Problem:
Copy out every line of the records where the string "table" occurs.

[Records from a collection]
----
(** * ble::ConnectionParameters (features/FEATURE_BLE/ble/gap/ConnectionParameters.h)

    A shallow embedding of the class: its fixed-size per-PHY arrays, the
    enabled flags, the toggle procedure with its conditional exchange of the
    2M and CODED slots, the setters and the array accessors, followed by the
    properties the specification states about them. *)

From Stdlib Require Import ZArith List Bool String Lia.
Import ListNotations.
Open Scope Z_scope.

(** ** Outcomes of a call

    A member function either returns, or stops in a failed assertion, or
    indexes an array outside its bounds (undefined behaviour in C++). *)

Inductive result (A : Type) : Type :=
| Ok (a : A)
| AssertFailed
| OutOfBounds.

Arguments Ok {A} a.
Arguments AssertFailed {A}.
Arguments OutOfBounds {A}.

Definition bind {A B : Type} (m : result A) (k : A -> result B) : result B :=
  match m with
  | Ok a => k a
  | AssertFailed => AssertFailed
  | OutOfBounds => OutOfBounds
  end.

Notation "x <- m ;; k" := (bind m (fun x => k))
  (at level 61, m at next level, right associativity).
Notation "' pat <- m ;; k" := (bind m (fun x => match x with pat => k end))
  (at level 61, pat pattern, m at next level, right associativity).

(** ** Machine integers *)

Definition uint8_t := Z.
Definition uint16_t := Z.

Definition to_uint8 (z : Z) : uint8_t := z mod 256.

(** ** Arrays of MAX_PARAM_PHYS = 3 elements *)

Definition MAX_PARAM_PHYS : uint8_t := 3.

Record array3 (A : Type) : Type := mk_array3 { at0 : A; at1 : A; at2 : A }.

Arguments mk_array3 {A} _ _ _.
Arguments at0 {A} _.
Arguments at1 {A} _.
Arguments at2 {A} _.

(** [a[i]] as an rvalue. *)
Definition aget {A : Type} (a : array3 A) (i : Z) : result A :=
  match i with
  | 0 => Ok (at0 a)
  | 1 => Ok (at1 a)
  | 2 => Ok (at2 a)
  | _ => OutOfBounds
  end.

(** [a[i] = v]. *)
Definition aset {A : Type} (a : array3 A) (i : Z) (v : A) : result (array3 A) :=
  match i with
  | 0 => Ok (mk_array3 v (at1 a) (at2 a))
  | 1 => Ok (mk_array3 (at0 a) v (at2 a))
  | 2 => Ok (mk_array3 (at0 a) (at1 a) v)
  | _ => OutOfBounds
  end.

(** A pointer into one of the arrays: [&a[off]].  Forming it reads nothing. *)
Record pointer : Type := mk_pointer { base : array3 uint16_t; off : Z }.

(** [p[k]]. *)
Definition deref (p : pointer) (k : Z) : result uint16_t :=
  aget (base p) (off p + k).

(** The first [n] elements behind [p], as the consumer of an accessor reads
    them. *)
Fixpoint read_from (p : pointer) (k : Z) (n : nat) : result (list uint16_t) :=
  match n with
  | O => Ok []
  | S n' =>
      v <- deref p k ;;
      vs <- read_from p (k + 1) n' ;;
      Ok (v :: vs)
  end.

Definition read_array (p : pointer) (count : Z) : result (list uint16_t) :=
  read_from p 0 (Z.to_nat count).

Module ble.

(** ** What ble/BLETypes.h and mbed_assert.h provide *)

(** Modelled from the spec: [ble::phy_t] is declared in ble/BLETypes.h, which
    is not among the sources.  The PHY identifier is one of 1M, 2M and Coded
    and maps to the fixed storage slot index 0, 1 and 2 respectively. *)
Inductive phy_t : Type := LE_1M | LE_2M | LE_CODED.

Definition phy_value (phy : phy_t) : uint8_t :=
  match phy with
  | LE_1M => 0
  | LE_2M => 1
  | LE_CODED => 2
  end.
(** * Vertiport layout model (src/vertiport_model.py)

    The script builds one mixed-integer linear program over a 5 x 8 grid,
    hands it to an external solver and, when the solver reports an optimal
    solution, decodes the solution into a grid of labels, per-type counts
    and the money used.

    The embedding follows the script top to bottom.  A solver solution is a
    record of the values ([.X]) of the five families of variables; every
    [model.addConstr] call becomes one row, evaluated at a solution, in the
    order in which the script posts it.  Values of variables are exact
    rationals; the solver's numerical tolerances are outside the model. *)

From Stdlib Require Import ZArith QArith Qfield List Bool Lia Lqa.
From Stdlib Require String.
Import ListNotations.

Local Open Scope Z_scope.

(** ** Grid *)

Definition cell : Type := (Z * Z)%type.

Definition rows : Z := 5.
Definition cols : Z := 8.

(** Python's [range(n)]. *)
Definition range (n : Z) : list Z := map Z.of_nat (seq 0 (Z.to_nat n)).

(** [cells = [(i, j) for i in range(rows) for j in range(cols)]] *)
Definition cells : list cell :=
  flat_map (fun i => map (fun j => (i, j)) (range cols)) (range rows).

(** [abs(a[0] - b[0]) + abs(a[1] - b[1])] *)
Definition manhattan (a b : cell) : Z :=
  Z.abs (fst a - fst b) + Z.abs (snd a - snd b).

Definition cell_eqb (a b : cell) : bool :=
  (fst a =? fst b) && (snd a =? snd b).

(** ** Components and configuration constants *)

Inductive component : Set := F | S | T | P.

Definition components : list component := [F; S; T; P].

Definition component_eqb (c d : component) : bool :=
  match c, d with
  | F, F | S, S | T, T | P, P => true
  | _, _ => false
  end.

Definition cost (c : component) : Z :=
  match c with
  | F => 40000
  | S => 46000
  | T => 40000
  | P => 300000
  end.

Definition fato_capacity : Z := 30.
Definition stand_capacity : Z := 6.
Definition budget : Z := 2000000.
Definition M : Z := 1000.

(** ** Variables

    [place] and [reachable] are created with [vtype=GRB.BINARY];
    [operations], [flow_balance] and [flow] with [vtype=GRB.CONTINUOUS].
    None of the [addVar]/[addVars] calls passes [lb] or [ub], so gurobipy's
    defaults apply: lower bound 0 and no upper bound. *)

Inductive vtype : Set := BINARY | CONTINUOUS.

Record assignment : Type := Assignment {
  place : cell -> component -> Q;
  operations : Q;
  reachable : cell -> Q;
  flow_balance : cell -> Q;
  flow : cell * cell -> Q
}.

(** The index list of [flow]:
    [[(a, b) for a in cells for b in cells if manhattan(a, b) == 1]] *)
Definition flow_keys : list (cell * cell) :=
  flat_map (fun a =>
    map (fun b => (a, b)) (filter (fun b => manhattan a b =? 1) cells)) cells.

(** [(k) in flow]: membership of a key in the tupledict. *)
Definition in_flow_keys (k : cell * cell) : bool :=
  existsb (fun k' => cell_eqb (fst k) (fst k') && cell_eqb (snd k) (snd k'))
          flow_keys.

(** [get_neighbors(i)] *)
Definition get_neighbors (i : cell) : list cell :=
  let '(x, y) := i in
  (if 0 <? x then [(x - 1, y)] else []) ++
  (if x <? rows - 1 then [(x + 1, y)] else []) ++
  (if 0 <? y then [(x, y - 1)] else []) ++
  (if y <? cols - 1 then [(x, y + 1)] else []).

(** The test guarding [place[i, 'F'] == 0]:
    [0 < i[0] < rows - 1 and 0 < i[1] < cols - 1]. *)
Definition interior (i : cell) : bool :=
  (0 <? fst i) && (fst i <? rows - 1) && (0 <? snd i) && (snd i <? cols - 1).

(** [close_cells] of the pad-spacing loop. *)
Definition close_cells (i : cell) : list cell :=
  flat_map (fun dx =>
    flat_map (fun dy =>
      if (Z.abs dx + Z.abs dy <=? 2)
         && (0 <=? fst i + dx) && (fst i + dx <? rows)
         && (0 <=? snd i + dy) && (snd i + dy <? cols)
         && (negb (dx =? 0) || negb (dy =? 0))
      then [(fst i + dx, snd i + dy)] else [])
      [-2; -1; 0; 1; 2])
    [-2; -1; 0; 1; 2].

Definition source : cell := (0, 0).

(** ** Constraints *)

Inductive sense : Set := LE | GE | EQ.

(** One [addConstr] row, with both sides evaluated at a solution. *)
Record constr : Type := Constr { lhs : Q; rel : sense; rhs : Q }.

Local Open Scope Q_scope.

Definition holds (c : constr) : Prop :=
  match rel c with
  | LE => lhs c <= rhs c
  | GE => rhs c <= lhs c
  | EQ => lhs c == rhs c
  end.

Definition holdsb (c : constr) : bool :=
  match rel c with
  | LE => Qle_bool (lhs c) (rhs c)
  | GE => Qle_bool (rhs c) (lhs c)
  | EQ => Qeq_bool (lhs c) (rhs c)
  end.

(** [gp.quicksum] *)
Definition quicksum (l : list Q) : Q := fold_right Qplus 0 l.

Definition in_domain (v : vtype) (x : Q) : Prop :=
  match v with
  | BINARY => x == 0 \/ x == 1
  | CONTINUOUS => 0 <= x
  end.

Definition in_domainb (v : vtype) (x : Q) : bool :=
  match v with
  | BINARY => Qeq_bool x 0 || Qeq_bool x 1
  | CONTINUOUS => Qle_bool 0 x
  end.

(** Every variable of the model with its type, in creation order. *)
Definition variables (a : assignment) : list (vtype * Q) :=
  flat_map (fun i => map (fun c => (BINARY, place a i c)) components) cells
  ++ [(CONTINUOUS, operations a)]
  ++ map (fun i => (BINARY, reachable a i)) cells
  ++ map (fun i => (CONTINUOUS, flow_balance a i)) cells
  ++ map (fun k => (CONTINUOUS, flow a k)) flow_keys.

Definition in_flow (a : assignment) (i : cell) : Q :=
  quicksum (map (fun j => flow a (j, i))
                (filter (fun j => in_flow_keys (j, i)) cells)).

Definition out_flow (a : assignment) (i : cell) : Q :=
  quicksum (map (fun j => flow a (i, j))
                (filter (fun j => in_flow_keys (i, j)) cells)).

(** Lines 48-49: operations cannot exceed FATO or Stand capacity. *)
Definition capacity_constrs (a : assignment) : list constr :=
  [ Constr (operations a) LE
      ((inject_Z fato_capacity / 2)
       * quicksum (map (fun i => place a i F) cells));
    Constr (operations a) LE
      (inject_Z stand_capacity
       * quicksum (map (fun i => place a i S) cells)) ].

(** Line 52: total cost within the budget. *)
Definition budget_constrs (a : assignment) : list constr :=
  [ Constr
      (quicksum (flat_map (fun i =>
         map (fun c => inject_Z (cost c) * place a i c) components) cells))
      LE (inject_Z budget) ].

(** Lines 55-56: only one component per cell. *)
Definition exclusivity_constrs (a : assignment) : list constr :=
  map (fun i =>
    Constr (quicksum (map (fun c => place a i c) components)) LE 1) cells.

(** Lines 69-73: F, S and P next to at least one taxiway. *)
Definition adjacency_constrs (a : assignment) : list constr :=
  flat_map (fun i =>
    let neighbors := get_neighbors i in
    map (fun c =>
      Constr (quicksum (map (fun n => place a n T) neighbors)) GE (place a i c))
      [F; S; P]) cells.

(** Lines 76-83: no FATO in the middle or too close to another. *)
Definition siting_constrs (a : assignment) : list constr :=
  flat_map (fun i =>
    (if interior i then [Constr (place a i F) EQ 0] else [])
    ++ map (fun j =>
         Constr (place a j F) LE ((1 - place a i F) * inject_Z M))
         (close_cells i)) cells.

(** Lines 86-87: the source is reachable. *)
Definition source_constrs (a : assignment) : list constr :=
  [ Constr (reachable a source) EQ 1 ].

(** Lines 90-95: flow balance. *)
Definition balance_constrs (a : assignment) : list constr :=
  flat_map (fun i =>
    [ Constr (flow_balance a i) EQ (out_flow a i - in_flow a i);
      Constr (flow_balance a i) LE (inject_Z M * reachable a i);
      Constr (flow_balance a i) GE (- inject_Z M * reachable a i) ]) cells.

(** Lines 98-99: flow only out of taxiway cells. *)
Definition gating_constrs (a : assignment) : list constr :=
  map (fun k => Constr (flow a k) LE (inject_Z M * place a (fst k) T))
      flow_keys.

Definition constraints (a : assignment) : list constr :=
  capacity_constrs a ++ budget_constrs a ++ exclusivity_constrs a
  ++ adjacency_constrs a ++ siting_constrs a ++ source_constrs a
  ++ balance_constrs a ++ gating_constrs a.

(** A solution is feasible when every variable lies in its domain and every
    posted row holds. *)
Definition feasible (a : assignment) : Prop :=
  Forall (fun v => in_domain (fst v) (snd v)) (variables a)
  /\ Forall holds (constraints a).

Definition feasibleb (a : assignment) : bool :=
  forallb (fun v => in_domainb (fst v) (snd v)) (variables a)
  && forallb holdsb (constraints a).

(** The objective is [operations], maximised. *)
Definition optimal (a : assignment) : Prop :=
  feasible a /\ forall b, feasible b -> operations b <= operations a.

(** ** Solution extraction (lines 105-125) *)

(** A grid entry: ['-'] is [None]. *)
Definition label : Type := option component.

Definition label_eqb (x y : label) : bool :=
  match x, y with
  | None, None => true
  | Some c, Some d => component_eqb c d
  | _, _ => false
  end.

(** [l[n] = x] for a list; the script only indexes with cells of the grid,
    so the out-of-range case (an IndexError in Python) never arises and the
    list is left as it is there. *)
Fixpoint list_set {A : Type} (n : nat) (x : A) (l : list A) : list A :=
  match l, n with
  | [], _ => []
  | _ :: t, O => x :: t
  | h :: t, Datatypes.S m => h :: list_set m x t
  end.

(** [layout[i[0]][i[1]]] *)
Definition grid_get (g : list (list label)) (i : cell) : label :=
  nth (Z.to_nat (snd i)) (nth (Z.to_nat (fst i)) g []) None.

(** [layout[i[0]][i[1]] = x] *)
Definition grid_set (g : list (list label)) (i : cell) (x : label)
  : list (list label) :=
  list_set (Z.to_nat (fst i))
           (list_set (Z.to_nat (snd i)) x (nth (Z.to_nat (fst i)) g [])) g.

(** [count[c] += 1] *)
Definition bump (c : component) (count : component -> Z) : component -> Z :=
  fun d => if component_eqb c d then (count d + 1)%Z else count d.

Record extraction : Type := Extraction {
  layout : list (list label);
  count : component -> Z
}.

(** [count = {'F': 0, 'S': 0, 'T': 0, 'P': 0}] and
    [layout = [['-' for _ in range(cols)] for _ in range(rows)]]:
    the comprehension builds a fresh row each time, so rows do not alias. *)
Definition extraction_init : extraction :=
  {| layout := repeat (repeat None (Z.to_nat cols)) (Z.to_nat rows);
     count := fun _ => 0%Z |}.

(** [place[i, c].X > 0.5] *)
Definition above_half (x : Q) : bool := negb (Qle_bool x (1 # 2)).

(** Body of the inner loop. *)
Definition extract_step (a : assignment) (i : cell)
           (st : extraction) (c : component) : extraction :=
  if above_half (place a i c)
  then {| layout := grid_set (layout st) i (Some c);
          count := bump c (count st) |}
  else st.
Lemma lookup_step_trace (srv : server) (year : string) (f : fetcher)
    (c : counters) (id_num : Z) :
  ∃ tr, trace (lookup_step srv year (f, c) id_num).1 = trace f ++ tr ∧
        requests tr = [lookup_request (year, id_num)] ∧ ESleep ∉ tr.
Proof.
  unfold lookup_step, fetch_by_id, lookup_request. cbv zeta. cbn [fst snd].
  set (rq := ReqId (format_id id_num year)).
  assert (∀ tr tr', requests tr = [rq] → ESleep ∉ tr → tr' = [] ∨ tr' = [EWarn rq] →
            requests (tr ++ tr') = [rq] ∧ ESleep ∉ tr ++ tr') as Hext.
  { intros tr tr' Hr Hs [-> | ->]; rewrite requests_app, Hr; cbn;
      (split; [done |]); set_solver. }
  destruct (srv rq) as [[|ev body]|code|]; cbn.
  - exists [EGet rq]. split_and!; [done | done | set_solver].
  - destruct (event_truthy ev); cbn.
    + destruct (hashable _); cbn.
      * exists [EGet rq]. split_and!; [done | done | set_solver].
      * exists ([EGet rq] ++ [EWarn rq]). rewrite app_assoc.
        split; [done |]. apply Hext; [done | set_solver | auto].
    + exists [EGet rq]. split_and!; [done | done | set_solver].
  - destruct (code =? 404); cbn.
    + exists [EGet rq]. split_and!; [done | done | set_solver].
    + exists [EGet rq; EWarn rq]. split_and!; [done | done | set_solver].
  - exists [EGet rq; EWarn rq]. split_and!; [done | done | set_solver].
Qed.
(** A transposed convolution without padding on a feature map with its
    batch axis, the layout [Decoder.forward] works on: the channel count
    must be [in_channels], the layer must have channels, no spatial axis may
    be empty, and each spatial extent [e] becomes
    [(e - 1) * stride + kernel_size].  An input without the batch axis, which
    the layer would take as a single sample, is outside this model and
    raises here. *)
Definition conv_transpose_shape (layer : ConvTranspose) (x : list Z)
    : Result (list Z) :=
  match x with
  | n :: c :: spatial =>
      if Nat.eqb (List.length spatial) (ct_spatial_dims layer)
         && (c =? ct_in_channels layer)
         && (0 <? ct_in_channels layer)
         && (0 <? ct_out_channels layer)
         && forallb (fun e => 0 <? e) spatial
      then Ok (n :: ct_out_channels layer
                 :: map (fun e => (e - 1) * ct_stride layer + ct_kernel_size layer)
                      spatial)
      else Raise RuntimeError
  | _ => Raise RuntimeError
  end.

Section ShapeLevel.

(** What a convolutional block does to the spatial extents, which depends on
    [unet/conv.py]. *)
Variable conv_spatial : ConvolutionalBlock -> list Z -> Result (list Z).

(** Modelled from the spec: the call contract of [ConvolutionalBlock], which
    is not among the sources: [block(tensor)] preserves the batch size and
    changes the channel count from [in_channels] to [out_channels]. *)
Definition conv_block_shape (block : ConvolutionalBlock) (x : list Z)
    : Result (list Z) :=
  match x with
  | n :: c :: spatial =>
      if c =? cb_in_channels block then
        spatial' <- conv_spatial block spatial ;;
        Ok (n :: cb_out_channels block :: spatial')
      else Raise RuntimeError
  | _ => Raise RuntimeError
  end.

Definition ShapeTorch : Torch (list Z) :=
  {| tensor_shape := fun s => s;
     F_pad := pad_shape;
     torch_cat := cat_shape;
     tensor_iadd := iadd_shape;
     F_interpolate := interpolate_shape;
     conv_transpose_call := conv_transpose_shape;
     conv_block_call := conv_block_shape |}.

End ShapeLevel.

(** Convolutions that keep the spatial extents, to run examples on. *)
Definition same_spatial (_ : ConvolutionalBlock) (spatial : list Z)
    : Result (list Z) := Ok spatial.

(** ** The contracts the code is compared with

    These follow the words of the specification, not the code. *)

Section Contracts.

Context {T : Type} `{Torch T}.
(** The last lookup of the customer phone goes over the objects
    nested under ['message'], ['chat'], ['contact'] and ['sender'], but
    the last two can never give anything: a ['contact'] or ['sender'] that
    is an object with a field is taken whole by the first lookup (it is a
    flat field that counts as true) and ends the search with null, since
    it is no string. So the phone of every message is the one found with
    ['message'] and ['chat'] alone; and a flat field that holds a number
    or an object gives null whatever the other locations hold. *)
Theorem nested_contact_and_sender_are_never_read (msg : dict) :
  find_phone msg = find_phone_message_chat msg
  /\ extract_customer_phone msg = clean_phone (find_phone_message_chat msg)
  /\ (truthy (first_truthy msg possible_fields PNone) = true ->
      (forall s, first_truthy msg possible_fields PNone <> PStr s) ->
      extract_customer_phone msg = None).
Proof.
  assert (Hsame : find_phone msg = find_phone_message_chat msg).
  { unfold find_phone, find_phone_message_chat.
    destruct (truthy (first_truthy msg possible_fields PNone)) eqn:Hflat;
      cbn [negb]; [ rewrite Hflat; reflexivity | ].
    set (phone := match dict_get msg (u "key") with
                  | Some (PDict key) =>
                      first_truthy key key_fields (first_truthy msg possible_fields PNone)
                  | _ => first_truthy msg possible_fields PNone
                  end).
    destruct (truthy phone); cbn [negb]; [ reflexivity | ].
    change parents with (map u ["message"; "chat"] ++ map u ["contact"; "sender"]).
    rewrite fold_left_app. cbn [map fold_left].
    pose proof (first_truthy_falsy _ _ Hflat) as Hfields.
    rewrite (try_parent_falsy msg _ (u "contact"))
      by (apply Hfields; vm_compute; tauto).
    rewrite (try_parent_falsy msg _ (u "sender"))
      by (apply Hfields; vm_compute; tauto).
    reflexivity. }
  split; [ exact Hsame | split ].
  - unfold extract_customer_phone. now rewrite Hsame.
  - intros Hflat Hstr. unfold extract_customer_phone, find_phone.
    rewrite Hflat. cbn [negb]. rewrite Hflat.
    destruct (first_truthy msg possible_fields PNone); try reflexivity.
    now destruct (Hstr s).
Qed.

End PhoneLookups.

(** ** Labels *)

Lemma first_label_first_match table text fallback :
  first_match table text fallback (first_label table text fallback).
Proof.
  induction table as [| [label keywords] table IH]; cbn [first_label].
  - right. split; [ reflexivity | constructor ].
  - fold (hit text keywords). destruct (hit text keywords) eqn:Hhit.
    + left. exists [], keywords, table.
      split; [ reflexivity | split; [ assumption | constructor ] ].
    + remember (first_label table text fallback) as l eqn:Hl. clear Hl.
      destruct IH as [(before & kws & after & E & Hkws & Hbefore) | [E Hnone]].
      * left. exists ((label, keywords) :: before), kws, after.
        split; [ now rewrite E | split; [ assumption | now constructor ] ].
      * right. split; [ exact E | now constructor ].
Qed.

Lemma first_label_in table text fallback :
  In (first_label table text fallback) (map fst table ++ [fallback]).
Proof.
  induction table as [| [label keywords] table IH]; cbn [first_label map app fst].
  - now left.
  - destruct (existsb _ keywords); [ now left | now right ].
Qed.

Lemma count_words_bound s :
  forall in_word,
  0 <= count_words in_word s
  /\ 2 * count_words in_word s + (if in_word then 1 else 0) <= Z.of_nat (List.length s) + 1.
Proof.
  induction s as [| c s IH]; intros in_word; cbn [count_words List.length].
  - destruct in_word; lia.
  - destruct (py_isspace c).
    + specialize (IH false). cbn beta iota in IH. destruct in_word; lia.
    + specialize (IH true). cbn beta iota in IH. destruct in_word; lia.
Qed.

Section RowFacts.
Context {RT : Runtime}.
----
Exercise solution:
Lemma first_label_first_match table text fallback :
  first_match table text fallback (first_label table text fallback).
  induction table as [| [label keywords] table IH]; cbn [first_label].
    + left. exists [], keywords, table.
    + remember (first_label table text fallback) as l eqn:Hl. clear Hl.
Lemma first_label_in table text fallback :
  In (first_label table text fallback) (map fst table ++ [fallback]).
  induction table as [| [label keywords] table IH]; cbn [first_label map app fst].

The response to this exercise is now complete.